In de evangelielezing van zojuist komt Jezus nogal bot uit de hoek.
Eerst negeert Hij een om hulp roepende, heidense vrouw, en even later vergelijkt Hij haar en haar volk met honden… 't Is nou niet direct wat we van Jezus verwachten…
Ik heb al eens eerder gezocht in bijbelcommentaren naar een bevredigende verklaring, want zo kennen we Jezus toch niet? Is dit gewoon één van die typisch Bijbelse overdrijvingen? Wil Matteüs ons met dit verhaal juist dóór het schetsen van buitensporige contrasten iets duidelijk maken…? Kan allemaal best zo zijn, maar het verhaal blijft moeilijk verteerbaar. Een echt bevredigende verklaring heb ik eerlijk gezegd niet kunnen vinden. We zullen het dus moeten doen met de tekst zoals die is, in al zijn rauwheid.
Misschien helpt de aanleiding tot het voorval om het te begrijpen. Jezus moet voor de zoveelste keer de wijk nemen, want Hij heeft net tevoren weer eens een conflict gehad met de Farizeeën en Schriftgeleerden, dit keer over de 'ware reinheid'. De Farizeeën en Schriftgeleerden verklaarden Jezus en zijn leerlingen onrein omdat die met ongewassen handen aten. Het conflict liep kennelijk zó hoog op, dat Jezus zich niet langer veilig voelde, en de wijk moet nemen naar heidens gebied, naar Tyrus en Sidon in het uiterste noorden. Éindelijk even rust. Éindelijk éven alleen met zijn directe vrienden om op adem te komen. Maar het loopt anders. Een Kananese, dus heidense, dat wil zeggen niet-Joodse vrouw, treedt Jezus tegemoet en roept: 'Heb medelijden met mij, Heer, Zoon van David! Mijn dochter is van een duivel bezeten en wordt verschrikkelijk gekweld'. Wat meteen opvalt is dat een niet-Jood Hem aanspreekt met 'Zoon van David'. Want dit is een door en door Joodse titel waarmee de Messias wordt aangeduid. Met zoveel woorden belijdt deze niet-Joodse vrouw in Jezus de Messias.
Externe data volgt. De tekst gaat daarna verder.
(** One invocation of a guest function: the callee and its arguments. *)
Definition invocation : Type := gval * list gval.

(** [await callback(a, b)] inside a [try] whose [catch] returns
    [Promise.reject(error)]; without an error the [async] function runs
    to its end and its promise is fulfilled with [undefined]. *)
Definition guarded_callback (callback a b : gval) (h : H)
  : (outcome Guest * list invocation) * H :=
  let (c, h') := call_guest callback [a; b] h in
  ((match c with
    | Fulfilled _ => Fulfilled VUndefined
    | Rejected error => Rejected error
    | Pending => Pending
    end,
    [(callback, [a; b])]), h').

(** The function installed by the bootstrap script as
    [globalThis.bru.sendRequest]: how the promise it returns ends, and
    the invocations of [callback] it made. *)
Definition sendRequest (s : state) (requestConfig callback : gval) (h : H)
  : (outcome Guest * list invocation) * H :=
  if negb (JS.truthy callback) then
    let (o, h') := await_member s ["bru"; "_sendRequest"] [requestConfig] h in
    ((o, []), h')
  else
    let (o, h') := await_member s ["bru"; "_sendRequest"] [requestConfig] h in
    match o with
    | Fulfilled response => guarded_callback callback VNull response h'
    | Rejected error =>
        match JS.json_roundtrip error with
        | Normal normalized => guarded_callback callback normalized VNull h'
        | Throw err => ((Rejected err, []), h')
        end
    | Pending => ((Pending, []), h')
    end.

(** [await globalThis.path(args)] for any member of the surface. *)
Definition call (s : state) (path : list string) (args : list gval) (h : H)
  : (outcome Guest * list invocation) * H :=
  match member s path with
  | Some (ScriptFunction SendRequest) =>
      sendRequest s (arg 0 args) (arg 1 args) h
  | _ =>
      let (o, h') := await_member s path args h in ((o, []), h')
  end.

End WithProvider.

End Guest.

(** ** Settle, then drain: the two job queues *)

Module Loop.
Import Wrappers.

(** Jobs of the host, run first in, first out.  [React p s] is the [.then]
    or [.catch] callback attached by an asynchronous member to the host
    operation behind guest promise [p]: it settles [p] as [s], or throws
    before doing so ([None]).  [Drain] is [vm.runtime.executePendingJobs],
    the reaction every asynchronous member attaches to [promise.settled]. *)
Inductive job : Type :=
| React (p : nat) (s : option settlement)
| Drain.

(** What an observer of the queues sees. *)
Inductive step : Type :=
| Settled (p : nat)
| Drained (ran : list nat).

(** [timers]: the callbacks [sleep] handed to [setTimeout], in the order
    they fire; a timer callback starts only when no job of the host is
    waiting.  [suspended]: guest continuations awaiting a promise that is
    not settled yet.  [guest_jobs]: continuations of settled promises, which
    the guest runs only when the host asks it to.  [log]: latest first. *)
Record state : Type := {
  host_jobs : list job;
  timers : list nat;
  suspended : list nat;
  guest_jobs : list nat;
  log : list step
}.

Definition idle : state :=
  {| host_jobs := []; timers := []; suspended := []; guest_jobs := [];
     log := [] |}.

(** The guest calls an asynchronous member and awaits the handle it
    returns: [const promise = vm.newPromise(); ...; return promise.handle]. *)
Definition issue (p : nat) (st : state) : state :=
  {| host_jobs := host_jobs st;
     timers := timers st;
     suspended := suspended st ++ [p];
     guest_jobs := guest_jobs st;
     log := log st |}.

(** The host operation behind [p] ends as [o]: the callback attached with
    [.then(on_then).catch(on_catch)] becomes a job of the host. *)
Definition host_settles (p : nat) (on_then on_catch : reaction)
    (o : outcome Host) (st : state) : state :=
  match o with
  | Pending => st
  | _ =>
      {| host_jobs := host_jobs st ++ [React p (then_catch on_then on_catch o)];
         timers := timers st;
         suspended := suspended st;
         guest_jobs := guest_jobs st;
         log := log st |}
  end.

(** [sleep]: [setTimeout(() => promise.resolve(...), t)] for promise [p]. *)
Definition set_timer (p : nat) (st : state) : state :=
  {| host_jobs := host_jobs st;
     timers := timers st ++ [p];
     suspended := suspended st;
     guest_jobs := guest_jobs st;
     log := log st |}.

Definition remove (p : nat) (l : list nat) : list nat :=
  List.filter (fun q => negb (Nat.eqb p q)) l.

(** [promise.resolve(v)] or [promise.reject(e)] on guest promise [p], with
    [rest] the host jobs still waiting: the continuation of [p] becomes a
    pending job of the guest, and [promise.settled] is resolved, so that
    its reaction [Drain] joins the host queue behind [rest]. *)
Definition settle (p : nat) (rest : list job) (st : state) : state :=
  {| host_jobs := rest ++ [Drain];
     timers := timers st;
     suspended := remove p (suspended st);
     guest_jobs := guest_jobs st ++ [p];
     log := Settled p :: log st |}.

(** Running the oldest job of the host or, when none is waiting, the next
    timer callback.  [Drain] runs every pending job of the guest. *)
Definition run_job (st : state) : state :=
  match host_jobs st with
  | [] =>
      match timers st with
      | [] => st
      | p :: later =>
          settle p []
            {| host_jobs := []; timers := later; suspended := suspended st;
               guest_jobs := guest_jobs st; log := log st |}
      end
  | React p (Some _) :: rest => settle p rest st
  | React p None :: rest =>
      {| host_jobs := rest;
         timers := timers st;
         suspended := suspended st;
         guest_jobs := guest_jobs st;
         log := log st |}
  | Drain :: rest =>
      {| host_jobs := rest;
         timers := timers st;
         suspended := suspended st;
         guest_jobs := [];
         log := Drained (guest_jobs st) :: log st |}
  end.

(** The states the queues can be in: asynchronous members are called, host
    operations end, jobs run, in any interleaving. *)
Inductive reachable : state -> Prop :=
| reach_idle : reachable idle
| reach_issue p st : reachable st -> reachable (issue p st)
| reach_settles p on_then on_catch o st :
    reachable st -> reachable (host_settles p on_then on_catch o st)
| reach_timer p st : reachable st -> reachable (set_timer p st)
| reach_run st : reachable st -> reachable (run_job st).

Fixpoint run_jobs (fuel : nat) (st : state) : state :=
  match fuel with
  | 0 => st
  | S fuel' => run_jobs fuel' (run_job st)
  end.

(** Jobs still to run, counting the [Drain] each settlement will add. *)
Fixpoint work (q : list job) : nat :=
  match q with
  | [] => 0
  | React _ (Some _) :: q' => 2 + work q'
  | _ :: q' => 1 + work q'
  end.

Definition load (st : state) : nat :=
  work (host_jobs st) + 2 * length (timers st).

(** Every pending job of the guest has a [Drain] coming. *)
Definition drain_due (st : state) : Prop :=
  guest_jobs st = [] \/ In Drain (host_jobs st).

(** In a log read latest first: no settlement has another settlement
    right after it, that is, before the drain it asked for. *)
Fixpoint drained_at_once (l : list step) : bool :=
  match l with
  | Settled _ :: ((Settled _ :: _) as l') => false
  | _ :: l' => drained_at_once l'
  | [] => true
  end.

End Loop.

(** ** Providers and callbacks used as test inputs *)

Module Examples.
Import Provider.

(** Host state of the examples: the operations called so far. *)
Definition calls : Type := list (string * list hval).

Definition record (name : string) (result : completion Host) : method calls :=
  fun args h => (result, h ++ [(name, args)]).

(** A provider whose promise-returning operations all end as [o]; its
    runner has the three run-control operations. *)
Definition provider (o : outcome Host) : Bru calls :=
  {| bru_call := fun name => record name (Normal VUndefined);
     bru_async := fun name args h => (o, h ++ [(name, args)]);
     bru_runner :=
       Some {| skipRequest := Some (record "runner.skipRequest" (Normal VUndefined));
               stopExecution := Some (record "runner.stopExecution" (Normal VUndefined));
               setNextRequest := Some (record "runner.setNextRequest" (Normal VUndefined)) |} |}.

(** The same provider without a [runner] member. *)
Definition no_runner (o : outcome Host) : Bru calls :=
  {| bru_call := bru_call (provider o);
     bru_async := bru_async (provider o);
     bru_runner := None |}.

(** A provider whose [runner] has no operation at all. *)
Definition empty_runner (o : outcome Host) : Bru calls :=
  {| bru_call := bru_call (provider o);
     bru_async := bru_async (provider o);
     bru_runner :=
       Some {| skipRequest := None; stopExecution := None;
               setNextRequest := None |} |}.

(** Guest callbacks: one that returns, one that throws [e]. *)
Definition returning : gval -> list gval -> calls -> outcome Guest * calls :=
  fun _ _ h => (Fulfilled VUndefined, h).

Definition throwing (e : gval) : gval -> list gval -> calls -> outcome Guest * calls :=
  fun _ _ h => (Rejected e, h).

Definition requestConfig : gval :=
  VObj [("url", VStr "https://echo.usebruno.com"); ("method", VStr "POST")].

Definition response : hval :=
  VObj [("status", VNum 200); ("data", VStr "ping")].

Definition timeout : hval :=
  VObj [("message", VStr "timeout of 1000ms exceeded"); ("code", VStr "ECONNABORTED")].

(** An error value without a [message] member. *)
Definition bare_failure : hval := VObj [("code", VNum 500)].

(** The interpreter after the builder has run on a new one. *)
Definition session : Vm.state := Vm.exec Shim.addBruShimToContext Vm.fresh.

(** A script calls [bru.getTestResults()], [bru.getAssertionResults()] and
    [bru.sleep(10)] before awaiting any of them; the two host operations
    have ended, so both reactions are jobs of the host, and the timer has
    yet to fire. *)
Definition two_settlements : Loop.state :=
  Loop.set_timer 2
    (Loop.host_settles 1
       Wrappers.getAssertionResults_then Wrappers.getAssertionResults_catch
       (Fulfilled (VArr []))
       (Loop.host_settles 0
          Wrappers.getTestResults_then Wrappers.getTestResults_catch
          (Fulfilled (VArr []))
          (Loop.issue 2 (Loop.issue 1 (Loop.issue 0 Loop.idle))))).

End Examples.

(** ** The surface as a table, and notions used to state further properties *)

Module Surface.
Import Vm.

(** The members of [bru] that are host functions, in the order of the
    [vm.setProp] calls of the builder: the key, which is also the name
    handed to [vm.newFunction], and the closure. *)
Definition bru_functions : list (string * hostfn) :=
  [("cwd", Fn_cwd); ("getEnvName", Fn_getEnvName);
   ("getCollectionName", Fn_getCollectionName);
   ("getProcessEnv", Fn_getProcessEnv); ("interpolate", Fn_interpolate);
   ("hasEnvVar", Fn_hasEnvVar); ("getEnvVar", Fn_getEnvVar);
   ("setEnvVar", Fn_setEnvVar); ("deleteEnvVar", Fn_deleteEnvVar);
   ("getGlobalEnvVar", Fn_getGlobalEnvVar);
   ("getOauth2CredentialVar", Fn_getOauth2CredentialVar);
   ("setGlobalEnvVar", Fn_setGlobalEnvVar); ("hasVar", Fn_hasVar);
   ("getVar", Fn_getVar); ("setVar", Fn_setVar); ("deleteVar", Fn_deleteVar);
   ("deleteAllVars", Fn_deleteAllVars); ("setNextRequest", Fn_setNextRequest);
   ("visualize", Fn_visualize); ("getSecretVar", Fn_getSecretVar);
   ("getRequestVar", Fn_getRequestVar); ("getFolderVar", Fn_getFolderVar);
   ("getCollectionVar", Fn_getCollectionVar);
   ("getTestResults", Fn_getTestResults);
   ("getAssertionResults", Fn_getAssertionResults);
   ("runRequest", Fn_runRequestHandle);
   ("_sendRequest", Fn_sendRequestHandle); ("sleep", Fn_sleep)].

(** The members of [bru.runner]. *)
Definition runner_functions : list (string * hostfn) :=
  [("skipRequest", Fn_runnerSkipRequest);
   ("stopExecution", Fn_runnerStopExecution);
   ("setNextRequest", Fn_runnerSetNextRequest)].

(** Every key of [bru]: the host functions, the nested object and the
    function defined by the bootstrap script. *)
Definition bru_keys : list string :=
  map fst bru_functions ++ ["runner"; "sendRequest"].

Definition runner_keys : list string := map fst runner_functions.

(** The members whose closure has no [return] statement. *)
Definition setters : list (string * hostfn) :=
  [("setEnvVar", Fn_setEnvVar); ("setGlobalEnvVar", Fn_setGlobalEnvVar);
   ("setVar", Fn_setVar); ("deleteVar", Fn_deleteVar);
   ("deleteAllVars", Fn_deleteAllVars); ("setNextRequest", Fn_setNextRequest);
   ("visualize", Fn_visualize)].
De vrouw mag dan opdringerig en schreeuwerig zijn - kijk naar de reactie van de leerlingen - ze is tegelijkertijd toch ook zeer respectvol en vol geloof jegens Jezus. En dan komt het: 'Jezus gaf haar in het geheel geen antwoord'. Dit is toch te gek voor woorden! Tot zijn leerlingen zegt Hij nog bij wijze van toelichting: 'Ik ben alleen maar tot de verloren schapen van het huis van Israël gezonden'.
In een poging om te begrijpen wat hier aan de hand is ga ik nu wat fantaseren: Zou Jezus bang zijn geweest dat men Hem - als Hij wél op het klagen van de vrouw was ingegaan - zou verwijten dat Hij vanaf nu zijn eigen volk links zou laten liggen? Dat Hij zich van nu af vooral tot de heidenvolken alleen zou richten? Niet erg aannemelijk lijkt me. Jezus gaf zich in andere omstandigheden toch ook niet zo snel gewonnen? Wij kennen Hem juist als een doorzetter, als iemand die gaat tot het uiterste.
Een andere uitleg van deze onverteerbare tekst zou kunnen zijn, dat Hij het geloof van die vrouw op de proef wilde stellen. Misschien zelfs ter onderrichting van zijn leerlingen. Zo van: niet te snel ingaan op al dat geroep. Eerst eens kijken of haar geloof wel krachtig genoeg is. Zo ja, dan komt ze vast wel terug. Dit doet trouwens sterk denken aan wat staat in de Regel voor de monniken van Benedictus: iemand die zich enthousiast meldt om in te treden in het klooster moet de eerste keer worden geweigerd. Om hem op de proef te stellen. Als zijn roeping echt is, komt hij vanzelf terug aan de poort.
In elk geval: Jezus zweeg op de hartenkreet van de heidense vrouw. Maar zij laat zich niet uit het veld slaan en roept opnieuw: 'Heer, help mij!' Pas dán antwoordt Jezus, maar - op z'n zachts gezegd - niet erg vriendelijk. Hij zegt: 'Het is niet goed het brood dat voor de kinderen bestemd is aan de honden te geven.' Opnieuw verbijstering! De bijbelcommentaren suggereren dat Jezus hier - misschien ironisch? - de toentertijd stereotiepe, minachtende benaming 'honden' voor de heidenen in de mond neemt. Er staat overigens eigenlijk 'hondjes'. Dit klinkt iets minder grof, maar toch.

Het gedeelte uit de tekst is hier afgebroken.